__Exercise requirements__
Every line below that holds the string "bool" should be copied.

[[ Record extracts open ]]

(* ===== verification/OAuth.v ===== *)
(** The login and consent flows between Hydra and Kratos: the clients
    ([server/src/hydra.rs], [server/src/kratos.rs]) and the routes
    ([server/src/route/oauth2/], [server/src/schema/oauth2.rs]). *)

From S2P Require Import Prelude.
From S2P Require Import Kernel.
From S2P Require Import Text.
From S2P Require Import World.
From S2P Require Import Stores.
From S2P Require Import Permission.
From S2P Require Import Http.

(** ** What is exchanged ([hydra.rs], [kratos.rs]) *)

Record OAuth2Client : Type := mkOAuth2Client {
  oc_client_id : option Str;
  oc_client_name : option Str;
  oc_skip_consent : option bool;
}.

Record LoginRequest : Type := mkLoginRequest {
  lq_challenge : Str;
  lq_skip : bool;
  lq_subject : Str;
  lq_client : option OAuth2Client;
  lq_requested_scope : list Str;
  lq_requested_access_token_audience : list Str;
  lq_request_url : Str;
}.

Record AcceptLoginRequest : Type := mkAcceptLoginRequest {
  al_subject : Str;
  al_remember : option bool;
  al_remember_for : option Z;
  al_context : option Json;
}.

Record ConsentRequest : Type := mkConsentRequest {
  nq_challenge : Str;
  nq_skip : bool;
  nq_subject : Str;
  nq_client : option OAuth2Client;
  nq_requested_scope : list Str;
  nq_requested_access_token_audience : list Str;
  nq_context : Json;
}.

Record ConsentSession : Type := mkConsentSession {
  cs_access_token : option Json;
  cs_id_token : option Json;
}.

Record AcceptConsentRequest : Type := mkAcceptConsentRequest {
  an_grant_scope : list Str;
  an_grant_access_token_audience : list Str;
  an_remember : option bool;
  an_remember_for : option Z;
  an_session : option ConsentSession;
}.

Record RejectRequest : Type := mkRejectRequest {
  rj_error : Str;
  rj_error_description : option Str;
}.

Record KratosIdentity : Type := mkKratosIdentity {
  ki_id : Str;
  ki_traits : Json;
}.
Record KratosSession : Type := mkKratosSession {
  ks_id : Str;
  ks_active : bool;
  ks_identity : KratosIdentity;
}.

[[ Record extracts closed ]]

__Result__
  oc_skip_consent : option bool;
  lq_skip : bool;
  al_remember : option bool;
  nq_skip : bool;
  an_remember : option bool;
  ks_active : bool;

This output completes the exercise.